分断の中

更新日:1月19日

 オミクロン株が第6波を迎えています。弱毒性との話もありますが、

マスクと共に過ごす「コロナ期」が約2年経とうとしており、あまりに長い時間が経っていますね…。

更に、先日は太平洋沿岸に津波がありました。トンガでの噴火の衝撃波が影響しているようですが、日本でも地震や津波が起こり始め、心配です。


実は、日本ではあまり報道されていませんが、「気候危機」という言葉があり、昨年あたりから、欧米を中心に話題になっています。(もはや「気候変動」を超えています!)

オーストラリアでの山火事や、アメリカでのハリケーン、南米や東南アジアでの台風や洪水などでも、人々が苦しい思いをしています。そして今回のトンガの噴火では未知の被害が出ています…


更にアメリカと中国を中心とした対立が激化し、平和の祭典であるオリンピックで「外交ボイコット」が話題になり、世界的に「人権」が大きなキーワードになっています。

そういう時代の中で「有事」(つまり戦争に近い状況)という言葉まで現実味のあるワードとして出てきたのは、偶然とは言えないと思います。

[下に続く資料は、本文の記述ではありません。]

Lemma scanMessage_text fuel s :
  pending s = None -> (length (s_r s) < fuel)%nat ->
  exists s', scanMessage_loop fuel s = Ok (None, s') /\ msgbuf s' = msgbuf s ++ s_r s /\ s_c s' = s_c s /\ sawTree s' = sawTree s.
Proof.
  revert s. induction fuel as [|f IH]; intros s Hp Hf; [lia|]. cbn [scanMessage_loop]. unfold readLine. rewrite Hp.
  destruct (ReadBytes 10 (s_r s)) as [[l e] rest] eqn:Hr. apply ReadBytes_content in Hr as (Hc & He & Hl).
  destruct e.
  - eexists. split; [reflexivity|]. cbn. rewrite Hc, (He eq_refl), app_nil_r. done.
  - destruct (IH {| s_r := rest; s_c := s_c s; msgbuf := msgbuf s ++ l; pending := None; sawTree := sawTree s;
        sawEncoding := sawEncoding s; extra := extra s |}) as (s' & Hs & Hm & Hx & Ht).
    + done.
    + cbn. rewrite Hc, length_app in Hf. destruct l; [by specialize (Hl eq_refl)|]. simpl in Hf. lia.
    + exists s'. split; [exact Hs|]. cbn in Hm. rewrite Hm, Hc, <-app_assoc. done.
Qed.

Lemma runs_message m x enc :
  exists s', runs scanHeaders (at_line (10 :: m) x enc None) s' /\ msgbuf s' = m /\ s_c s' = x /\ sawTree s' = true.
Proof.
  destruct (scanMessage_text (S (S (length m))) (at_line m x enc None)) as (s' & Hs & Hm & Hx & Ht); [done|cbn; lia|].
  exists s'. split; [|done]. eapply (runs_step _ _ scanMessage (at_line m x enc None)).
  - cbn [step]. unfold do_scanHeaders. pose proof (readLine_at [] m x enc None) as HL. cbn [app] in HL.
    by rewrite HL by set_solver.
  - by constructor.
Qed.

Lemma new_line_app h b : head h <> Some 32 -> new_line (h ++ 10 :: b).
Proof.
  intros Hh. destruct (cut_at 10 h) as [[l h']|] eqn:Hc.
  - apply cut_at_Some in Hc as [-> Hl]. exists l, (h' ++ 10 :: b). rewrite <-app_assoc. split; [done|]. split; [done|].
    by destruct l.
  - apply cut_at_None in Hc. by exists h, b.
Qed.

Lemma new_line_lines hs m : Forall (fun h => head h <> Some 32) hs -> new_line (lines_text hs ++ 10 :: m).
Proof.
  intros Hhs. destruct Hhs as [|h hs Hh Hhs]; [exists [], m; split; [done|]; split; [set_solver|done]|].
  unfold lines_text. cbn [map concat]. rewrite <-!app_assoc. cbn [app]. by apply new_line_app.
Qed.

Lemma header_Format_head h : header_ok h -> head (header_Format h) <> Some 32.
Proof.
  intros [Hk _ Hw _ _]. unfold header_Format. destruct (Key h) as [|y k]; [done|]. cbn. set_solver.
Qed.

Lemma runs_extras hs b x enc s' :
  Forall header_ok hs -> new_line b -> runs scanHeaders (at_line b (foldl add_extra x hs) enc None) s' ->
  runs scanHeaders (at_line (lines_text (map header_Format hs) ++ b) x enc None) s'.
Proof.
  intros Hhs Hb. revert x. induction Hhs as [|h hs Hh Hhs IH]; intros x Hr; [done|].
  unfold lines_text. cbn [map concat]. rewrite <-!app_assoc. cbn [app]. apply runs_extra; [done| |by apply IH].
  fold (lines_text (map header_Format hs)). clear IH Hr. destruct Hhs as [|h' hs Hh' Hhs]; [done|].
  unfold lines_text. cbn [map concat]. rewrite <-!app_assoc. cbn [app]. apply new_line_app. by apply header_Format_head.
Qed.

Lemma runs_pgp t b x enc s' :
  new_line b -> runs scanHeaders (at_line b (add_sig x (t ++ [10])) enc None) s' ->
  runs scanHeaders (at_line (headerpgp ++ bs " " ++ fold_lines (t ++ [10]) ++ 10 :: b) x enc None) s'.
Proof.
  apply (runs_sig headerpgp add_sig scanPgpCont).
  - done.
  - intros [] p q. unfold add_sig. cbn. by rewrite app_assoc.
  - intros []. unfold add_sig. cbn. by rewrite app_nil_r.
  - lit.
  - lit.
  - done.
  - intros l b' x' enc' Hl. cbn [step]. unfold do_scanHeaders. rewrite keyed_line by (done || lit).
    rewrite app_comm_cons, (app_assoc headerpgp), len_line, not_blank by done.
    rewrite <-app_assoc. cbn [app]. rewrite splitHeader_line by (done || lit). reflexivity.
Qed.

Lemma runs_pgp256 t b x enc s' :
  new_line b -> runs scanHeaders (at_line b (add_sig256 x (t ++ [10])) enc None) s' ->
  runs scanHeaders (at_line (headerpgp256 ++ bs " " ++ fold_lines (t ++ [10]) ++ 10 :: b) x enc None) s'.
Proof.
  apply (runs_sig headerpgp256 add_sig256 scanPgp256Cont).
  - done.
  - intros [] p q. unfold add_sig256. cbn. by rewrite app_assoc.
  - intros []. unfold add_sig256. cbn. by rewrite app_nil_r.
  - lit.
  - lit.
  - done.
  - intros l b' x' enc' Hl. cbn [step]. unfold do_scanHeaders. rewrite keyed_line by (done || lit).
    rewrite app_comm_cons, (app_assoc headerpgp256), len_line, not_blank by done.
    rewrite <-app_assoc. cbn [app]. rewrite splitHeader_line by (done || lit). reflexivity.
Qed.

(** The commit once its header lines are read. *)
Definition read_headers (x0 x : Commit) : Commit :=
  let x1 := set_Encoding x0 (if bool_decide (encoding_read (Encoding x) = defaultUtf8CommitMessageEncoding) then Encoding x0 else Encoding x) in
  let x2 := foldl add_extra x1 (ExtraHeaders x) in
  add_sig256 (add_sig x2 (signature_read (c_Signature x))) (signature_read (SignatureSHA256 x)).

Lemma extras_kept x : commit_ok x -> filter (fun h => isStandardHeader (Key h) = false) (ExtraHeaders x) = ExtraHeaders x.
Proof. intros Hx. apply filter_all. eapply Forall_impl; [apply (co_extra _ Hx)|]. by intros h []. Qed.

(** The lines of a cryptographic signature, none when it is empty. *)
Definition sig_lines (key sig : bytes) : list bytes :=
  if negb (bool_decide (sig = [])) then [key ++ bs " " ++ fold_lines sig] else [].

Lemma sig_lines_head key sig : head key <> Some 32 -> key <> [] -> Forall (fun h => head h <> Some 32) (sig_lines key sig).
Proof. intros Hk Hne. unfold sig_lines. case_match; [|by apply Forall_nil]. rewrite Forall_cons, Forall_nil. by destruct key. Qed.

(** A block of the headers, given what the rest of the machine does: the
    lemmas on one signature, for a signature that may be empty. *)
Lemma runs_sig_lines key (add : Commit -> bytes -> Commit) sig hs m x enc s' :
  (forall t b x, new_line b -> runs scanHeaders (at_line b (add x (t ++ [10])) enc None) s' ->
     runs scanHeaders (at_line (key ++ bs " " ++ fold_lines (t ++ [10]) ++ 10 :: b) x enc None) s') ->
  (forall x, add x [] = x) -> Forall (fun h => head h <> Some 32) hs ->
  runs scanHeaders (at_line (lines_text hs ++ 10 :: m) (add x (signature_read sig)) enc None) s' ->
  runs scanHeaders (at_line (lines_text (sig_lines key sig ++ hs) ++ 10 :: m) x enc None) s'.
Proof.
  intros Hone Hnil Hhs Hr. unfold sig_lines, signature_read in *. case_bool_decide; [by rewrite Hnil in Hr|].
  rewrite <-(fold_lines_read sig). unfold lines_text. cbn [negb map concat app]. rewrite <-!app_assoc. cbn [app].
  apply Hone; [|done]. by apply new_line_lines.
Qed.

「惑星Bは無い=第2の地球はないのだから」との意味だそうです

 コロナをきっかけとして地球規模で不安定で分断されやすい状況があまりに多く、心を不安で「揺さぶられる」事象が増えています

あらゆる「分断」ー人と人の分断や、国と国、地域、地位での格差、今までの価値ではいられないような試練が突如ふりかかる機会が増え、今まで当たり前にあった「自然」ではいられない時代の始まりかもしれません。


今までの自然な価値が通用しない時代…歴史を振り返るとたくさんありますが、911とイラク・アフガン戦争、311と原発、かつてはナチスの台頭とWW2などは、人々の価値が崩された事で、多くの人々の怒りや悲しみ、不安が吹き出し、分断された時代でした。


「コロナ期」も最初の衝撃が日常になっていく、という長期戦ですが、そのグラデーションの中でも「確実に何か変わった」と言える変化が起きている気がします。総体的に、オセロの駒が黒に返るように、じわじわと心に変化を与えているように感じます。


 ヨーガの語源であるYuj(ユジュ)=「繋がり」や、目指す境地である「梵我一如(ぼんがいちにょ)」=ワンネス、つまり宇宙と心身が統合された理想の状態ーとは真逆の現象が起きています。

「解放(=ムクティ・解脱)」とは、つまり自分が、相手や地球や宇宙と同じように大切だ、と知ることです。

自分の肉体と心を大切にしつつ、その肉体と心の輪を宇宙にまで広げることで「一つ」になり、自分を愛するように宇宙全体を愛すことが出来れば、真に幸せな気持ちになれます。


そしてそれは「分断」の中で非常に難しく…いつの時代にも人は「分断」に巻き込まれ、悲しみ、苦しんできたので、

ヨーガは歴史的に必要とされてきたのだと思います。(基本はインドで培われましたが、ベトナム戦争の時期に、人の心が必要としたのか、世界的にブームとなりました。)


ヨーガの目指す姿勢は今のこの時代にこそ、貴重で必要です。

「分断」を促す情報(フェイクニュース)や、事象が起きた時、毅然と自分を支えるものとして、その被害者の怒りや悲しみ、不安に寄り添うものとして、「ヨーガらしく」いたいものです。